— PROBLEM —
Set down exactly, from the records below, the line with "Lemma free_map_init_marks n" through the line with "Lemma allocate_unmapped_wp write_at", and nothing else.

— SOURCE DATA —
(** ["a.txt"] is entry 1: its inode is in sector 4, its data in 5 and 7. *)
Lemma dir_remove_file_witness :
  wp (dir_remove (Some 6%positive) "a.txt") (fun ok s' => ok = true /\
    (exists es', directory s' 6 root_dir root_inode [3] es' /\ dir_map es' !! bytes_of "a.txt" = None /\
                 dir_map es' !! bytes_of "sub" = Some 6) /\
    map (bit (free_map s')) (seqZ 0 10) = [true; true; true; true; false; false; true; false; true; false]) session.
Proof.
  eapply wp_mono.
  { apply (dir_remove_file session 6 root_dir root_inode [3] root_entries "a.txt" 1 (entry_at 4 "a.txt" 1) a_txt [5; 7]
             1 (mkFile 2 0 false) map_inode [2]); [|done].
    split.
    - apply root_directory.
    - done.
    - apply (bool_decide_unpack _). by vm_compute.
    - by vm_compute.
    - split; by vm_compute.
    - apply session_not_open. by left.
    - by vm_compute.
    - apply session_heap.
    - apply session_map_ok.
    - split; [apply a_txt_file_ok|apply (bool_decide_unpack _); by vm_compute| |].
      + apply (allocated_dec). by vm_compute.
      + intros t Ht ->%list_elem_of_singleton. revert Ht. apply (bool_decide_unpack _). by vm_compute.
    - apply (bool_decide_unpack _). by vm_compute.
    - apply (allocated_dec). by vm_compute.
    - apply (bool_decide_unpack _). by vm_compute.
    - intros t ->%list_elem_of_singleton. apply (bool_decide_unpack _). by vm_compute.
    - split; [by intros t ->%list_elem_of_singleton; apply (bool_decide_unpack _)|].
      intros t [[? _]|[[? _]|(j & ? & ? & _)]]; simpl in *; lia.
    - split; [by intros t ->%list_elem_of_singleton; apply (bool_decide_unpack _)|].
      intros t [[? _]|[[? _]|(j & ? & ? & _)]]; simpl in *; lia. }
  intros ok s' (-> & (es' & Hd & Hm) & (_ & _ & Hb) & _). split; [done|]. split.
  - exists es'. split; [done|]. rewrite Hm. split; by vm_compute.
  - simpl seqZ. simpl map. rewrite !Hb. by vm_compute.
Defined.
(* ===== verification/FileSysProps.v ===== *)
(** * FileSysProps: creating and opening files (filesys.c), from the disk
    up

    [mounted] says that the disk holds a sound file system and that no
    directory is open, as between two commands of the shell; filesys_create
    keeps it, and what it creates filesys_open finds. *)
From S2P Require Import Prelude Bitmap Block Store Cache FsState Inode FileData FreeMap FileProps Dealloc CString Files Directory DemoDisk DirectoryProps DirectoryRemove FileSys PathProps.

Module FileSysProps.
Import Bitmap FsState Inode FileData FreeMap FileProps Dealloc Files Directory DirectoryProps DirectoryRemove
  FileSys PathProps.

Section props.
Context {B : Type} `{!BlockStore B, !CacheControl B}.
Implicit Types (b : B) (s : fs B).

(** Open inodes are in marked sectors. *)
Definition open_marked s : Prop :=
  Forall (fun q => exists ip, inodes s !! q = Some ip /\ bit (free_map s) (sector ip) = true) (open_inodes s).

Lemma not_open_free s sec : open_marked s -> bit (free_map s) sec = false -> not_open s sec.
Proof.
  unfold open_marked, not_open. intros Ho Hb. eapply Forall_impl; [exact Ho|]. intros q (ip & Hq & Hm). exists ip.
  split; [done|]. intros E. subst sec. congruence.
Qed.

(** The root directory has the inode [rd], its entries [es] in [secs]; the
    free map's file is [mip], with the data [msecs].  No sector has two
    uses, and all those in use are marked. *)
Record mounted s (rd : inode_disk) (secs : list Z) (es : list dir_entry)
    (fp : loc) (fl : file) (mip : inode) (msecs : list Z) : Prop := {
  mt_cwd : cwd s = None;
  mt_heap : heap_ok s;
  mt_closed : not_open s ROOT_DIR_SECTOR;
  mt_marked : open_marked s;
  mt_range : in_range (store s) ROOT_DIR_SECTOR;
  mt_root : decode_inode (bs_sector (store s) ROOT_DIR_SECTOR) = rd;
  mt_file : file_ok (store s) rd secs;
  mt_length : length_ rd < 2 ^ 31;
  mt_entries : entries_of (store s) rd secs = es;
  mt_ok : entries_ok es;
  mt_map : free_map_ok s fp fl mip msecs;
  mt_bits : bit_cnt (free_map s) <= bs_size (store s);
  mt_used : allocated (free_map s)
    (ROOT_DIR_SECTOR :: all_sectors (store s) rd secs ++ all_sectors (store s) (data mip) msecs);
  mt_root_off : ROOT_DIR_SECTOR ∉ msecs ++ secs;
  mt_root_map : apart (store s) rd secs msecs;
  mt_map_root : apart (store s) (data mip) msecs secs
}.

==

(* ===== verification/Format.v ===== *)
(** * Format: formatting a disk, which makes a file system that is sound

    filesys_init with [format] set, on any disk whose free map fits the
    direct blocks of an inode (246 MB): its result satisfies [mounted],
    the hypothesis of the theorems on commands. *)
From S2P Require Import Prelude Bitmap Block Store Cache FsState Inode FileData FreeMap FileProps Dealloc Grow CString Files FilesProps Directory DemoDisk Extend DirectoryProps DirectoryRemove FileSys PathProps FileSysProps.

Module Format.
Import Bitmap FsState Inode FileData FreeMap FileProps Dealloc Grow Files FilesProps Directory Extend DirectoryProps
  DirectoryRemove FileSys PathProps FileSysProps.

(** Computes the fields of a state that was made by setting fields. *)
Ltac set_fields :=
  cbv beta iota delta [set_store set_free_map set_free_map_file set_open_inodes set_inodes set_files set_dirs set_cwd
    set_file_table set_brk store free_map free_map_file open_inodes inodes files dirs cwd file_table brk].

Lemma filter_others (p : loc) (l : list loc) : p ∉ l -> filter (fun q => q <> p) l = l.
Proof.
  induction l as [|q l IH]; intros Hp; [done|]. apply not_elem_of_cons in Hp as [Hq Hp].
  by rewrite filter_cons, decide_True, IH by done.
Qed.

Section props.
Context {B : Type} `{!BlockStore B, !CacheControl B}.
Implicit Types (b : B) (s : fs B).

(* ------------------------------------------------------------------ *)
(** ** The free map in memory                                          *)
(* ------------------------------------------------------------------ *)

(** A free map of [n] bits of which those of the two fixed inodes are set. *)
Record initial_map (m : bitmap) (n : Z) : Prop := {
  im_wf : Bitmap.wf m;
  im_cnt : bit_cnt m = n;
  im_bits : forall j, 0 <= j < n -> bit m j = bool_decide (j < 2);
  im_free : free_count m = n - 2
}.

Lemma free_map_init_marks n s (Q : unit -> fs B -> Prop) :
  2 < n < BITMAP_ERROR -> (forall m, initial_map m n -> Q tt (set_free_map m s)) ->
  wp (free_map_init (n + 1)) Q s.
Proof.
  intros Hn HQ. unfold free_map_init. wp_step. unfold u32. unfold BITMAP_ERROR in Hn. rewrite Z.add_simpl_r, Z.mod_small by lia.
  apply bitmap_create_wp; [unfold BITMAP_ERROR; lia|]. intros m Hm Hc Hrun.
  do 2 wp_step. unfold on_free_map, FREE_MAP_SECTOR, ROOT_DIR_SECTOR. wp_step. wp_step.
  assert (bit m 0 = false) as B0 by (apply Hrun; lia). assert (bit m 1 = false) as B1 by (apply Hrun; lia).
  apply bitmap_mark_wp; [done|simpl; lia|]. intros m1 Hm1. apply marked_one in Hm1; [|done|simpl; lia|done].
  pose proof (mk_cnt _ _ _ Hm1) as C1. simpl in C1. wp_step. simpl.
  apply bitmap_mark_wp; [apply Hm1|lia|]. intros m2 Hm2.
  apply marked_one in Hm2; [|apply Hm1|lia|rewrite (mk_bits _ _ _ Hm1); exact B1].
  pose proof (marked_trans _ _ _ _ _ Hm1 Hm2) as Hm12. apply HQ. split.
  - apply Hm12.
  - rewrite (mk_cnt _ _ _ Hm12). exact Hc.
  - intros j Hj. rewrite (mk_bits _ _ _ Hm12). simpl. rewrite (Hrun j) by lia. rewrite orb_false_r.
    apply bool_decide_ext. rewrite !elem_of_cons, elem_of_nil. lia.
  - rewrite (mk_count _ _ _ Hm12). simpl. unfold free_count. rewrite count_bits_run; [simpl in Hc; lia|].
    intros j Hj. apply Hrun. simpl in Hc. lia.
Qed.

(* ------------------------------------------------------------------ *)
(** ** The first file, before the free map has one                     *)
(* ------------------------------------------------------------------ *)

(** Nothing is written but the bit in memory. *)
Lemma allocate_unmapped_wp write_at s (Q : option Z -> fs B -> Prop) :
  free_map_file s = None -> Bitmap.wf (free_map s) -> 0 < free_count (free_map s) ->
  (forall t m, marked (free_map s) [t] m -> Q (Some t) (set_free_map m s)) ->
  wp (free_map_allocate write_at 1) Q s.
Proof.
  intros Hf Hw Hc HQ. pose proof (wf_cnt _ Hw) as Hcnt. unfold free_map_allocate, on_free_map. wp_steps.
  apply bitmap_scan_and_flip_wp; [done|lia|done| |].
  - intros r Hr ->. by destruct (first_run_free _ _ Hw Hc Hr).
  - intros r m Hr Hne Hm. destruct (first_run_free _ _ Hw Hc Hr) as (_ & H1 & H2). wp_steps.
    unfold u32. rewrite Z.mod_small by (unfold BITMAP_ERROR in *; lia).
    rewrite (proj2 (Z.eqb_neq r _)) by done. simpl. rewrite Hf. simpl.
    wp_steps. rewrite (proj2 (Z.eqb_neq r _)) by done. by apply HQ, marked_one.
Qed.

— REPLY —
Lemma free_map_init_marks n s (Q : unit -> fs B -> Prop) :
  2 < n < BITMAP_ERROR -> (forall m, initial_map m n -> Q tt (set_free_map m s)) ->
  wp (free_map_init (n + 1)) Q s.
Proof.
  intros Hn HQ. unfold free_map_init. wp_step. unfold u32. unfold BITMAP_ERROR in Hn. rewrite Z.add_simpl_r, Z.mod_small by lia.
  apply bitmap_create_wp; [unfold BITMAP_ERROR; lia|]. intros m Hm Hc Hrun.
  do 2 wp_step. unfold on_free_map, FREE_MAP_SECTOR, ROOT_DIR_SECTOR. wp_step. wp_step.
  assert (bit m 0 = false) as B0 by (apply Hrun; lia). assert (bit m 1 = false) as B1 by (apply Hrun; lia).
  apply bitmap_mark_wp; [done|simpl; lia|]. intros m1 Hm1. apply marked_one in Hm1; [|done|simpl; lia|done].
  pose proof (mk_cnt _ _ _ Hm1) as C1. simpl in C1. wp_step. simpl.
  apply bitmap_mark_wp; [apply Hm1|lia|]. intros m2 Hm2.
  apply marked_one in Hm2; [|apply Hm1|lia|rewrite (mk_bits _ _ _ Hm1); exact B1].
  pose proof (marked_trans _ _ _ _ _ Hm1 Hm2) as Hm12. apply HQ. split.
  - apply Hm12.
  - rewrite (mk_cnt _ _ _ Hm12). exact Hc.
  - intros j Hj. rewrite (mk_bits _ _ _ Hm12). simpl. rewrite (Hrun j) by lia. rewrite orb_false_r.
    apply bool_decide_ext. rewrite !elem_of_cons, elem_of_nil. lia.
  - rewrite (mk_count _ _ _ Hm12). simpl. unfold free_count. rewrite count_bits_run; [simpl in Hc; lia|].
    intros j Hj. apply Hrun. simpl in Hc. lia.
Qed.

(* ------------------------------------------------------------------ *)
(** ** The first file, before the free map has one                     *)
(* ------------------------------------------------------------------ *)

(** Nothing is written but the bit in memory. *)
Lemma allocate_unmapped_wp write_at s (Q : option Z -> fs B -> Prop) :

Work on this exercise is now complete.